Unlike other libraries that in addition to provide drift detection algorithms, include other functionalities such as anomaly/outlier detection, adversarial detection, imbalance learning, among others, Frouros has and will ONLY have one purpose: drift detection.

We firmly believe that machine learning related libraries or frameworks should not follow Jack of all trades, master of none principle.

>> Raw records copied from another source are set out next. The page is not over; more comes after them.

(** The calls of [init], in order, given whether the page has the
    back-to-top button and the exception each call throws. *)
Definition calls (backToTopBtn : bool) (outcome : string -> option string) : list Call :=
  [ mkCall "setCurrentYear" false (outcome "setCurrentYear") [];
    mkCall "setActiveNavLink" false (outcome "setActiveNavLink") [];
    mkCall "initBackToTop" false (outcome "initBackToTop")
      (if backToTopBtn then ["scroll"] else []);
    mkCall "optimizeImages" false (outcome "optimizeImages") [];
    mkCall "sidebar" true (outcome "sidebar") ["resize"];
    mkCall "carousel" true (outcome "carousel") [];
    mkCall "modal" true (outcome "modal") [];
    mkCall "contactForm" true (outcome "contactForm") [];
    mkCall "animations" true (outcome "animations") [];
    mkCall "tabs" true (outcome "tabs") [] ].

Definition init (backToTopBtn : bool) (outcome : string -> option string)
    (process : Process) : App :=
  let a0 := mkApp [] [] [] in
  let '(a1, e1) := runCalls (calls backToTopBtn outcome) a0 in
  let '(a2, e2) :=
    match e1 with
    | Some e => (a1, Some e)
    | None =>
        let '(a, e) := setupPerformanceMonitoring process a1 in
        match e with
        | Some e => (a, Some e)
        | None =>
            (mkApp (components a)
               (console a ++ [Log "Portfolio app initialized successfully"])
               (windowListeners a), None)
        end
    end in
  match e2 with
  | Some e =>
      mkApp (components a2)
        (console a2 ++ [Error "Failed to initialize portfolio app:" e])
        (windowListeners a2)
  | None => a2
  end.

Definition componentNames : list string :=
  ["sidebar"; "carousel"; "modal"; "contactForm"; "animations"; "tabs"].

End App.

(** ** Sample pages *)
Module Examples.
Import Dom.

Definition plain : Element := mkElement [] [] "".

Definition desktop : AppState := mkAppState 0 None None false.

Definition slide : Carousel.Slide := Carousel.mkSlide 320 plain (Some plain).

(** A carousel of three testimonials with a track and a dots container. *)
Definition carousel3 : Carousel.World :=
  Carousel.construct desktop (Some Carousel.TransformUnset) [slide; slide; slide] true.

(** A view button without image data, and a closed modal. *)
Definition bareButton : Element := mkElement ["view-btn"] [("href", "#")] "View".

Definition closedModal : ImageModal.World :=
  ImageModal.mkWorld (Some (mkElement ["modal"] [("id", "imageModal")] ""))
    (Some (ImageModal.Initial "")) true "" ImageModal.FocusViewBtn [] true.

Definition emailField (v : string) : ContactForm.Field :=
  ContactForm.mkField "email" false (Js.of_ascii v) [] plain 1.

Definition nameField (v : string) : ContactForm.Field :=
  ContactForm.mkField "text" true (Js.of_ascii v) [] plain 0.

Definition messageField (v : string) : ContactForm.Field :=
  ContactForm.mkField "textarea" true (Js.of_ascii v) [] plain 2.

Definition button : ContactForm.Button :=
  ContactForm.mkButton false plain ContactForm.PageMarkup.

(** A contact form with a name, an email address and a message. *)
Definition form (name email message : string) : ContactForm.World :=
  ContactForm.mkWorld [nameField name; emailField email; messageField message]
    [[]; []; []] (Some button) (Some button)
    (Toast.mkToast (Some (mkElement ["toast"] [("id", "toast")] "")) None)
    [] None.

(** A tab group of two links and two panes; the second link names a pane
    that does not exist. *)
Definition tabsPage : Tabs.Document :=
  [ mkElement ["nav-link-portfolio"; "active"] [("data-category", "web")] "Web";
    mkElement ["nav-link-portfolio"] [("data-category", "print")] "Print";
    mkElement ["nav-link-portfolio"] [("data-category", "video")] "Video";
    mkElement ["portfolio-category"; "active"] [("id", "web")] "";
    mkElement ["portfolio-category"] [("id", "print")] "" ].




Definition mobile : AppState := mkAppState 0 None None true.

(** The toast of a page, showing nothing. *)
Definition quietToast : Toast.Toast :=
  Toast.mkToast (Some (mkElement ["toast"] [("id", "toast")] "")) None.

(** A sidebar opened on the mobile viewport class. *)
Definition openMobileSidebar : Sidebar.World :=
  Sidebar.open
    (SidebarEvents.construct mobile
       (Some (mkElement ["sidebar"] [("id", "sidebar")] ""))
       (Some (mkElement ["hamburger"] [("id", "hamburger")] ""))
       (Some (mkElement ["overlay"] [("id", "overlay")] ""))
       true "" Sidebar.FocusBody true).

(** A closed modal whose close control is an element that does not take
    the focus. *)
Definition spanCloseModal : ImageModal.World :=
  ImageModal.mkWorld (Some (mkElement ["modal"] [("id", "imageModal")] ""))
    (Some (ImageModal.Initial "")) true "" ImageModal.FocusViewBtn [] false.

(** A view button with image data. *)
Definition viewButton (source : string) : Element :=
  mkElement ["view-btn"] [("data-image", source); ("data-alt", "")] "View".

End Examples.

(* ===================================================================== *)
(** * Part II: lemmas and theorems *)
(* ===================================================================== *)

(** ** Class lists *)
Section ClassList.
Import Dom.

Lemma contains_app cl1 cl2 t : contains (cl1 ++ cl2) t = contains cl1 t || contains cl2 t.
Proof. unfold contains. apply existsb_app. Qed.

Lemma contains_add t cl u : contains (add t cl) u = contains cl u || String.eqb u t.
Proof.
  unfold add. destruct (contains cl t) eqn:E.
  - destruct (String.eqb_spec u t) as [->|]; rewrite ?E, ?orb_false_r; auto.
  - rewrite contains_app. simpl. now rewrite orb_false_r.
Qed.

Lemma contains_remove t cl u : contains (remove t cl) u = contains cl u && negb (String.eqb u t).
Proof.
  unfold contains, remove. induction cl as [|x cl IH]; simpl; auto.
  destruct (String.eqb_spec t x) as [->|Hne]; simpl.
  - rewrite IH. destruct (String.eqb_spec u x); simpl; auto.
    apply andb_false_r.
  - rewrite IH. destruct (String.eqb_spec u x) as [->|]; simpl; auto.
    destruct (String.eqb_spec x t); [congruence|]. auto.
Qed.

Lemma contains_toggle t cl u :
  contains (toggle t cl) u = if String.eqb u t then negb (contains cl t) else contains cl u.
Proof.
  unfold toggle. destruct (contains cl t) eqn:E.
  - rewrite contains_remove. destruct (String.eqb_spec u t) as [->|]; simpl.
    + apply andb_false_r.
    + apply andb_true_r.
  - rewrite contains_add. destruct (String.eqb_spec u t) as [->|]; simpl.
    + apply orb_true_r.
    + apply orb_false_r.
Qed.

Lemma contains_toggle_force t b cl :
  contains (toggle_force t b cl) t = b.
Proof.
  unfold toggle_force. destruct b.
  - rewrite contains_add, String.eqb_refl. apply orb_true_r.
  - rewrite contains_remove, String.eqb_refl. apply andb_false_r.
Qed.

Lemma hasClass_classAdd t e u : hasClass u (classAdd t e) = hasClass u e || String.eqb u t.
Proof. apply contains_add. Qed.

Lemma hasClass_classRemove t e u :
  hasClass u (classRemove t e) = hasClass u e && negb (String.eqb u t).
Proof. apply contains_remove. Qed.

Lemma hasClass_setAttribute n v e u : hasClass u (setAttribute n v e) = hasClass u e.
Proof. reflexivity. Qed.

Lemma get_set_eq n v a : get n (set n v a) = Some v.
Proof.
  induction a as [|[m x] a IH]; simpl.
  - now rewrite String.eqb_refl.
  - destruct (String.eqb_spec m n) as [->|Hne]; simpl.
    + now rewrite String.eqb_refl.
    + destruct (String.eqb_spec m n); [congruence|]. exact IH.
Qed.
(** The long lease and the short one never ask for the same expiry. *)
Lemma promotion_not_renewal tn id w : promotion tn id w ≠ renewal tn id w.
Proof.
  unfold promotion, renewal, int_timestamp, datetime_add.
  intros [= H]. revert H.
  change (total_microseconds RUNNING_TTL) with 28800000000.
  change (total_microseconds WAITING_TTL) with 600000000.
  set (c := clock w + dt (upcoming (script w))).
  pose proof (Z.quot_rem' (c + 28800000000) 1000000) as H1.
  pose proof (Z.quot_rem' (c + 600000000) 1000000) as H2.
  pose proof (Z.rem_bound_abs (c + 28800000000) 1000000) as B1.
  pose proof (Z.rem_bound_abs (c + 600000000) 1000000) as B2.
  lia.
Qed.

Lemma time_sleep_run secs w :
  ∃ w', time_sleep secs w = (Ok tt, w')
        ∧ calls w' = (calls w ++ [Sleep secs])%list
        ∧ stdout w' = stdout w.
Proof. unfold time_sleep. run. eauto. Qed.
Lemma start_running_printed tn id ms w :
  (start_running tn id (printed ms w)).1 = (start_running tn id w).1.
Proof.
  unfold start_running, datetime_now, update_item, printed. run.
  destruct (fault (upcoming (tail (script w)))) as [[?|?]|]; reflexivity.
Qed.

(** C1.  In an iteration of the poll loop that is below the wait ceiling
    and whose scan answered with a non-empty list of records, let [front]
    be the record the sort puts first: it is one of the scanned (live)
    records and no scanned record has a smaller [enqueued_at] in the order
    of strings.  The iteration sends the promotion request (the update that
    [start_running] makes) if and only if the entrant's id is the id of
    [front]; it returns if and only if moreover [start_running] answers
    [True], and then [enqueue_and_wait]'s loop hands control back to its
    caller. *)
Theorem front_of_queue_promotes table_name workflow_run_id github_repo start_time
    queue_position w now all_workflows w3 :
  scans table_name start_time w now all_workflows w3 →
  all_workflows ≠ [] →
  Forall is_record all_workflows →
  ∃ front first_workflow_id first_at,
    In front all_workflows
    ∧ run_id front = Ok first_workflow_id
    ∧ enqueued_at front = Ok first_at
    ∧ (∀ r at_, In r all_workflows → enqueued_at r = Ok at_ →
         String.leb first_at at_ = true)
    ∧ ∃ r w' sent,
        iteration table_name workflow_run_id github_repo start_time queue_position w
        = (r, w')
        ∧ calls w' = (calls w3 ++ sent)%list
        ∧ (In (promotion table_name workflow_run_id w3) sent
           ↔ first_workflow_id = workflow_run_id)
        ∧ (r = Ok Return
           ↔ first_workflow_id = workflow_run_id
             ∧ (start_running table_name workflow_run_id w3).1 = Ok true)
        ∧ (r = Ok Return →
           ∀ fuel, wait_loop (S fuel) table_name workflow_run_id github_repo
                     start_time queue_position w = (Ok Returned, w')).
Proof.
  intros Hscan Hne Hrec.
  destruct (rank_and_act_records table_name workflow_run_id queue_position
              all_workflows w3 Hne Hrec)
    as (front & rest & ids & fid & qp' & Hs & Hids & Hfid & Hqp & Hact).
  destruct (front_smallest _ _ _ Hs) as [Hin Hmin].
  assert (∃ fat, enqueued_at front = Ok fat) as [fat Hfat].
  { rewrite List.Forall_forall in Hrec. destruct (Hrec front Hin) as (? & ? & _ & ?). eauto. }
  exists front, fid, fat. repeat (split; [done|]).
  split; [intros r at_ Hr Hat; by eapply Hmin|].
  assert (Hloop : ∀ r w', iteration table_name workflow_run_id github_repo start_time
                            queue_position w = (r, w') → r = Ok Return →
            ∀ fuel, wait_loop (S fuel) table_name workflow_run_id github_repo
                      start_time queue_position w = (Ok Returned, w')).
  { intros r w' Hit -> fuel. cbn [wait_loop]. unfold mbind, M_bind. by rewrite Hit. }
  destruct (iteration table_name workflow_run_id github_repo start_time
              queue_position w) as [r w'] eqn:Hit.
  specialize (Hloop r w' eq_refl).
  rewrite (iteration_scans _ workflow_run_id github_repo _ queue_position _ _ _ _ Hscan),
    Hact in Hit.
  clear Hact. exists r, w'.
  destruct (String.eqb_spec fid workflow_run_id) as [->|Hdiff].
  - (* this entrant is the front *)
    cbn [find_position] in Hqp. unfold run_id in Hfid. rewrite Hfid in Hqp.
    unfold mbind, result_bind in Hqp. rewrite String.eqb_refl in Hqp.
    injection Hqp as <-. cbn zeta in Hit.
    set (w1 := printed _ w3) in Hit.
    unfold mbind at 1, M_bind at 1 in Hit.
    change (print MsgAtFront w1) with (Ok tt, printed [MsgAtFront] w1) in Hit.
    cbn iota in Hit.
    unfold mbind at 1, M_bind at 1 in Hit.
    assert (E1 : (start_running table_name workflow_run_id (printed [MsgAtFront] w1)).1
                 = (start_running table_name workflow_run_id w3).1)
      by (unfold w1; by rewrite !start_running_printed).
    destruct (start_running_run table_name workflow_run_id (printed [MsgAtFront] w1))
      as (promoted & w4 & Hrun & Hcalls & _ & _).
    rewrite Hrun in Hit, E1. cbn [fst] in E1. rewrite <- E1.
    destruct promoted as [[|]|e]; run; injection Hit as <- <-.
    + exists [promotion table_name workflow_run_id w3].
      split; [reflexivity|]. split; [exact Hcalls|].
      split; [split; [done|by left]|].
      split; [done|]. intros _. by apply Hloop.
    + exists [promotion table_name workflow_run_id w3; Sleep (seconds POLL_INTERVAL)].
      split; [reflexivity|]. split.
      { cbn. rewrite Hcalls. unfold w1. cbn. by rewrite <- app_assoc. }
      split; [split; [done|by left]|].
      split; [|done]. split; [done|]. intros [_ ?]. done.
    + exists [promotion table_name workflow_run_id w3].
      split; [reflexivity|]. split; [exact Hcalls|].
      split; [split; [done|by left]|].
      split; [|done]. split; [done|]. intros [_ ?]. done.
  - (* somebody else is *)
    destruct qp' as [n|].
    + cbn zeta in Hit. set (w1 := printed _ w3) in Hit.
      unfold mbind at 1, M_bind at 1 in Hit.
      change (print (MsgNotOurTurn (seconds POLL_INTERVAL)) w1)
        with (Ok tt, printed [MsgNotOurTurn (seconds POLL_INTERVAL)] w1) in Hit.
      cbn iota in Hit. unfold mbind at 1, M_bind at 1 in Hit.
      destruct (refresh_ttl_run table_name workflow_run_id
                  (printed [MsgNotOurTurn (seconds POLL_INTERVAL)] w1))
        as (renewed & w4 & Hrun & Hcalls & _).
      rewrite Hrun in Hit. destruct renewed as [[]|e]; run; injection Hit as <- <-.
      * exists [renewal table_name workflow_run_id w3; Sleep (seconds POLL_INTERVAL)].
        split; [reflexivity|]. split.
        { cbn. rewrite Hcalls. unfold w1. cbn. by rewrite <- app_assoc. }
        split.
        { split; [|done]. intros [H|[H|[]]]; [|done].
          by apply eq_sym, promotion_not_renewal in H. }
        split; [|done]. split; [done|]. intros [? _]. done.
      * exists [renewal table_name workflow_run_id w3].
        split; [reflexivity|]. split; [exact Hcalls|].
        split.
        { split; [|done]. intros [H|[]].
          by apply eq_sym, promotion_not_renewal in H. }
        split; [|done]. split; [done|]. intros [? _]. done.
    + cbn in Hit. injection Hit as <- <-. exists []. split; [reflexivity|]. cbn.
      split; [by rewrite app_nil_r|].
      split; [split; [done|done]|].
      split; [|done]. split; [done|]. intros [? _]. done.
Qed.
Lemma wait_loop_step fuel tn id repo start qp w :
  wait_loop (S fuel) tn id repo start qp w
  = match iteration tn id repo start qp w with
    | (Ok Return, w') => (Ok Returned, w')
    | (Ok (Next qp'), w') => wait_loop fuel tn id repo start qp' w'
    | (Raise e, w') => (Raise e, w')
    end.
Proof.
  cbn [wait_loop]. unfold mbind, M_bind.
  destruct (iteration tn id repo start qp w) as [[[|qp']|e] w']; reflexivity.
Qed.
(** C8: the cast of every screen column returns a tip [p], at a positive
    depth [dot(hitVector, viewDirection)]; when the cell of [p] is a cell of
    the scene that is not [null], the renderer draws one strip for the
    column, of height the canvas height divided by that depth and with its
    top edge at [(canvasHeight - stripHeight) / 2].  With a depth of 2 and
    a canvas height of 400 the height is 200 and the top is 100. *)
Theorem renderColumn_strip (canvas : Canvas) (player : Player.t)
  (scene : Scene) (x : nat) :
  exists p,
    castRay castRayFuel scene (Player.position player)
      (Vector2.lerp (fst (Player.fovRange player))
         (snd (Player.fovRange player)) (INR x / SCREEN_WIDTH)) = Some p /\
    0 < viewDepth player p /\
    forall cell,
      insideScene scene (hittingCell (Player.position player) p) = true ->
      cellAt scene (hittingCell (Player.position player) p) = Some cell ->
      cell <> Null ->
      exists op,
        renderColumn castRayFuel canvas player scene x = Some (Some op) /\
        opHeight op = canvas_height canvas / viewDepth player p /\
        opTop op = (canvas_height canvas - opHeight op) / 2 /\
        (canvas_height canvas = 400 -> viewDepth player p = 2 ->
         opHeight op = 200 /\ opTop op = 100).
Proof.
  destruct (castRay_terminates scene (Player.position player)
              (Vector2.lerp (fst (Player.fovRange player))
                 (snd (Player.fovRange player)) (INR x / SCREEN_WIDTH))
              (fov_target_proper player _)) as [p Hp].
  exists p. split; [exact Hp |].
  split; [exact (cast_depth_positive _ _ _ _ _ Hp) |].
  intros cell. now apply renderColumn_strip_at.
Qed.
(** * go-rate-limiter: token buckets behind a storage contract

    A shallow embedding of the two storages of the repository and the
    properties of their specification:

    - [Bucket]: the in-process bucket (tick, availableTokens, newBucket,
      get, take);
    - [MemStorage]: the in-process registry of buckets
      (NewMemStorage, Close, Take, Get, Set, Burst);
    - [Script]: the server-side script of the distributed storage
      (scripttemplate.lua), which does not compile as it is;
    - [RedisStorage]: the client of the distributed storage
      (NewRSWithPool, NewRS, NewRedisStorage, Take, Get, Set, Burst, Close);
    - [Sweep]: one pass of the eviction loop of the in-process storage
      (purge);
    - [HttpLimiter]: the HTTP middleware (HeadersKeyFunc,
      NewLimiterMiddleware, Handle).

    Unsigned 64-bit integers are integers of [Z] with the wrap-around
    written out; [time.Duration] is a signed 64-bit integer; [float64] is
    IEEE 754 binary64 through the executable specification [SpecFloat].
    The wall clock ([nanoNow]) is an input: every operation takes the
    readings it performs as arguments. Operations run one at a time: locks,
    the background sweep and connection pooling are outside the model. *)

From Stdlib Require Import ZArith Lia Bool List String.
From Stdlib Require Import Floats.SpecFloat.
From stdpp Require Import base option list gmap strings.

Local Open Scope Z_scope.

(** ** Machine integers *)

Module U64.

Definition modulus : Z := 2 ^ 64.

(** Truncation of an integer to 64 bits, read unsigned. *)
Definition wrap (z : Z) : Z := z mod modulus.

Definition add (a b : Z) : Z := wrap (a + b).
Definition sub (a b : Z) : Z := wrap (a - b).
Definition mul (a b : Z) : Z := wrap (a * b).

(** [uint64(d)] for a signed 64-bit [d]. *)
Definition of_int64 (d : Z) : Z := wrap d.

End U64.

Module I64.

Definition min_int : Z := - 2 ^ 63.
Definition max_int : Z := 2 ^ 63 - 1.

Definition in_range (z : Z) : Prop := min_int <= z <= max_int.

Definition in_rangeb (z : Z) : bool := (min_int <=? z) && (z <=? max_int).

End I64.

(** ** float64 *)

Module F64.

Definition prec : Z := 53.
Definition emax : Z := 1024.

Definition float64 : Type := spec_float.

Instead, they should be focused on a single task and do it well.

✅ Who is using Frouros?

Frouros is actively being used by the following projects to implement drift detection in machine learning pipelines:

If you want your project listed here, do not hesitate to send us a pull request.

👍 Contributing

Check out the contribution section.

💬 Citation

If you want to cite Frouros you can use the SoftwareX publication.

@article{CESPEDESSISNIEGA2024101733,
title = {Frouros: An open-source Python library for drift detection in machine learning systems},
journal = {SoftwareX},
volume = {26},
pages = {101733},
year = {2024},
issn = {2352-7110},
doi = {https://doi.org/10.1016/j.softx.2024.101733},
url = {https://www.sciencedirect.com/science/article/pii/S2352711024001043},
author = {Jaime {Céspedes Sisniega} and Álvaro {López García}},
keywords = {Machine learning, Drift detection, Concept drift, Data drift, Python},
abstract = {Frouros is an open-source Python library capable of detecting drift in machine learning systems. It provides a combination of classical and more recent algorithms for drift detection, covering both concept and data drift. We have designed it to be compatible with any machine learning framework and easily adaptable to real-world use cases. The library is developed following best development and continuous integration practices to ensure ease of maintenance and extensibility.}
}

📝 License

Frouros is an open-source software licensed under the BSD-3-Clause license.

🙏 Acknowledgements

Frouros has received funding from the Agencia Estatal de Investigación, Unidad de Excelencia María de Maeztu, ref. MDM-2017-0765.